Ralph C. Smedley (February 22, 1878 – September 11, 1965) was the founder of Toastmasters International, an international speaking organization with more than 345,000 members in 142 countries and more than 15,900 individual clubs.

Smedley was born in Waverly, Illinois, a city twenty miles southwest of Springfield. He remained in Illinois most of his youth. After high school, he taught schools in the countryside before enrolling at Illinois Wesleyan University at Bloomington, Illinois. After his graduation in 1903, he started working at the local YMCA.

As Educational Director of the "Y" he discovered there was a need for training in speech. He began to design a club and struggled for a name. The General Secretary of the "Y", George Sutton, suggested calling it a Toastmasters club. The boys liked the name and the club was a success. At each club meeting, there was a rotation of duties with members taking turns at presiding and speaking. Short speeches were evaluated by Ralph and the other older men, and the boys were invited to join in the evaluation to learn more. The club performed its intended purpose as leadership and speech improved in the other educational groups with which these young men were associated.
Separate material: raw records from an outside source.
Lemma fold_byte_step_range data : forall r,
  0 <= r < 2 ^ 32 -> 0 <= fold_left Reference.byte_step data r < 2 ^ 32.
Proof.
  induction data as [|b data IH]; intros r Hr; cbn [fold_left]; [exact Hr|].
  apply IH, byte_step_range, Hr.
Qed.

(** Processing the same bytes from two different registers gives two
    different registers. *)
Lemma fold_byte_step_inj data : forall r r',
  0 <= r < 2 ^ 32 -> 0 <= r' < 2 ^ 32 ->
  fold_left Reference.byte_step data r = fold_left Reference.byte_step data r' ->
  r = r'.
Proof.
  induction data as [|b data IH]; intros r r' Hr Hr' H; cbn [fold_left] in H;
    [exact H|].
  apply IH in H; [|apply byte_step_range; assumption ..].
  unfold Reference.byte_step in H.
  apply iter_bit_step_inj in H;
    [|apply lxor_range; [assumption | apply byte_in_range] ..].
  apply lxor_cancel_r in H. exact H.
Qed.

(** X1.  Changing one byte of the data, whatever stands before and after
    it, changes the checksum. *)
Theorem calculateCRC32_detects_changed_byte (before after : list byte) b b' :
  b <> b' ->
  calculateCRC32 (before ++ b :: after) <> calculateCRC32 (before ++ b' :: after).
Proof.
  intros Hb H. apply Hb.
  rewrite !calculateCRC32_refines in H. unfold Reference.crc32 in H.
  apply lxor_cancel_r in H.
  rewrite !fold_left_app in H. cbn [fold_left] in H.
  set (r := fold_left Reference.byte_step before 0xFFFFFFFF) in H.
  assert (Hr : 0 <= r < 2 ^ 32) by (apply fold_byte_step_range; lia).
  apply fold_byte_step_inj in H; [|apply byte_step_range; exact Hr ..].
  unfold Reference.byte_step in H.
  apply iter_bit_step_inj in H;
    [|apply lxor_range; [exact Hr | apply byte_in_range] ..].
  apply lxor_cancel_l in H. apply Z_of_byte_inj. exact H.
Qed.

Lemma calculateCRC32_detects_changed_byte_witness :
  calculateCRC32 (ascii_bytes "page_1.png") <> calculateCRC32 (ascii_bytes "page_2.png").
Proof.
  exact (calculateCRC32_detects_changed_byte
           (ascii_bytes "page_") (ascii_bytes ".png") "1"%byte "2"%byte
           ltac:(discriminate)).
Defined.
Lemma occurrences_cons f k b (books : list Book) :
  occurrences f k (b :: books) =
    if decide (f b = k) then occurrences f k books + 1 else occurrences f k books.
Proof.
  unfold occurrences. destruct (decide (f b = k)) as [E|E].
  - rewrite filter_cons_True by done. simpl length. lia.
  - by rewrite filter_cons_False by done.
Qed.

Lemma status_counts_exact (books : list Book) : forall i a,
  fold_left (fun '(i, a) b =>
               if String.eqb (status b) "issued" then (i + 1, a)
               else if String.eqb (status b) "available" then (i, a + 1)
               else (i, a)) books (i, a)
  = (i + occurrences status "issued" books, a + occurrences status "available" books).
Proof.
  induction books as [|b books IH]; intros i a.
  - unfold occurrences. simpl. f_equal; lia.
  - rewrite !occurrences_cons. simpl fold_left.
    destruct (String.eqb_spec (status b) "issued") as [E|E].
    + rewrite IH, decide_True, decide_False by (done || (rewrite E; discriminate)).
      f_equal; lia.
    + rewrite (decide_False (P := status b = "issued")) by done.
      destruct (String.eqb_spec (status b) "available") as [E'|E'].
      * rewrite IH, decide_True by done. f_equal; lia.
      * rewrite IH, decide_False by done. done.
Qed.

Lemma valid_statuses_partition (books : list Book) :
  Forall valid_book books ->
  occurrences status "issued" books + occurrences status "available" books
    = Z.of_nat (length books).
Proof.
  induction 1 as [|b books Hb Hbooks IH]; [done|].
  rewrite !occurrences_cons. simpl length.
  destruct Hb as (_ & _ & _ & _ & Hst). set_unfold.
  destruct Hst as [E | [E | []]].
  - rewrite decide_True, decide_False by (done || (rewrite E; discriminate)). lia.
  - rewrite decide_False, decide_True by (done || (rewrite E; discriminate)). lia.
Qed.

Lemma count_of_member k counts :
  k ∈ fst <$> counts -> (k, count_of k counts) ∈ counts.
Proof.
  induction counts as [|[k0 n] rest IH]; simpl.
  - intros Hin. by apply elem_of_nil in Hin.
  - intros Hin. destruct (String.eqb_spec k0 k) as [->|Hne]; [by left|].
    right. apply IH. apply elem_of_cons in Hin as [?|?]; [congruence|done].
Qed.

Lemma top3_of_table f (books : list Book) :
  most_frequent f books (top3 (count_by f books)).
Proof.
  destruct (count_by_exact f books) as (Hnd & Hpos & Hcount & _).
  destruct (top3_largest (count_by f books)) as (Hlen & Hsub & Hsorted & Hbig).
  set (counts := count_by f books) in *.
  assert (Hperm : py_sorted counts snd true ≡ₚ counts)
    by apply (py_sorted_descending snd counts).
  split; [done|]. split; [|split; [|split; [done|split]]].
  - assert (Hall : NoDup (fst <$> py_sorted counts snd true)) by (by rewrite Hperm).
    apply (sublist_NoDup _ _ Hall), fmap_sublist, sublist_take.
  - intros k n Hin. apply Hsub in Hin. split.
    + rewrite <- Hcount. symmetry. by apply count_of_listed.
    + rewrite Forall_forall in Hpos. by apply (Hpos (k, n)).
  - intros k p Hk Hp.
    destruct (decide (k ∈ fst <$> counts)) as [Hin|Hnin].
    + rewrite <- Hcount. apply count_of_member in Hin.
      apply (Hbig p (k, count_of k counts) Hp Hin).
      intros Htop. apply Hk. change k with (fst (k, count_of k counts)).
      by apply list_elem_of_fmap_2.
    + rewrite <- Hcount, count_of_absent by done.
      apply Hsub in Hp. rewrite Forall_forall in Hpos. specialize (Hpos p Hp). lia.
  - intros k Hk Hshort. unfold top3 in *.
    rewrite length_take in Hshort. rewrite take_ge by lia. rewrite Hperm.
    destruct (decide (k ∈ fst <$> counts)) as [Hin|Hnin]; [done|].
    rewrite <- Hcount, count_of_absent in Hk by done. lia.
Qed.

(** X6. The analysis summary never fails: it reports nothing exactly when the
    catalog is empty, and otherwise its figures are the number of Books, the
    exact numbers of Books whose status is issued and available, and the
    smallest and largest identifier present; in a catalog whose Books are all
    valid the two status figures add up to the total. *)
Theorem analysis_summary_figures (s : LibrarySystem) :
  match analysis_summary s with
  | Return None => _books s = []
  | Return (Some a) =>
      _books s <> [] /\
      total a = length (_books s) /\
      issued_count a = occurrences status "issued" (_books s) /\
      available_count a = occurrences status "available" (_books s) /\
      (forall b, b ∈ _books s -> min_id a <= bid b <= max_id a) /\
      (exists b, b ∈ _books s /\ bid b = min_id a) /\
      (exists b, b ∈ _books s /\ bid b = max_id a) /\
      (valid_catalog s -> issued_count a + available_count a = Z.of_nat (total a))
  | Raise _ => False
  end.
Proof.
  unfold analysis_summary, valid_catalog.
  destruct (_books s) as [|b0 books] eqn:Hbooks; [done|].
  unfold status_counts. rewrite status_counts_exact.
  unfold py_min, py_max, py_gt, py_lt, PyOrd_Z.
  change (bid <$> b0 :: books) with (bid b0 :: (bid <$> books)).
  cbv beta iota. simpl result_bind.
  cbv beta iota. unfold total, issued_count, available_count, min_id, max_id.
  destruct (fold_min_spec (bid <$> books) (bid b0)) as (Hlo0 & Hlo & Hlo_in).
  destruct (fold_max_spec (bid <$> books) (bid b0)) as (Hhi0 & Hhi & Hhi_in).
  cbv zeta in *.
  set (lo := fold_left _ (bid <$> books) (bid b0)) in *.
  set (hi := fold_left _ (bid <$> books) (bid b0)) in *.
  assert (Hmem : forall x, (x = bid b0 \/ x ∈ bid <$> books) ->
                           exists b, b ∈ b0 :: books /\ bid b = x).
  { intros x [-> | Hx].
    - exists b0. split; [by left|done].
    - apply list_elem_of_fmap in Hx as (b & -> & Hb). exists b. split; [by right|done]. }
  split; [done|]. split; [done|]. split; [lia|]. split; [lia|].
  split; [|split; [by apply Hmem|split; [by apply Hmem|]]].
  - intros b [-> | Hb]%elem_of_cons; [lia|].
    split; [apply Hlo|apply Hhi]; by apply list_elem_of_fmap_2.
  - intros Hvalid. rewrite !Z.add_0_l.
    by rewrite (valid_statuses_partition _ Hvalid).
Qed.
The club only lasted a year after Ralph Smedley moved to the YMCA at Rock Island, Illinois as General Secretary in 1910. He organized a Toastmasters Club at the Rock Island "Y" which soon reached a membership of 75. When Ralph Smedley left the Rock Island "Y", the Toastmasters Club there also soon perished.

After he spent over two years with an architect working on YMCA architecture he accepted the post of YMCA Secretary at San Jose, California in September 1919, and soon had a Toastmasters Club flourishing at his new YMCA. Again the club lasted only a short time after he moved to Santa Ana, California in 1922.

A club was immediately organized and still exists as Club No. 1 of Toastmasters International. He introduced the Toastmasters Club idea and the first meeting was held at the YMCA Building on October 22, 1924. Until then, the Toastmasters Club was an educational arm of the YMCA. In the autumn of 1925, J. Clark Chamberlain of Anaheim, California visited the Toastmasters Club and the following winter, Ralph Smedley helped a group in Anaheim to form a Toastmasters Club. It is still labeled as Club Number 2 in Toastmasters International. The Toastmasters Club idea spread to Los Angeles, Long Beach, and other southern California cities. Representatives of these clubs met and organized an association.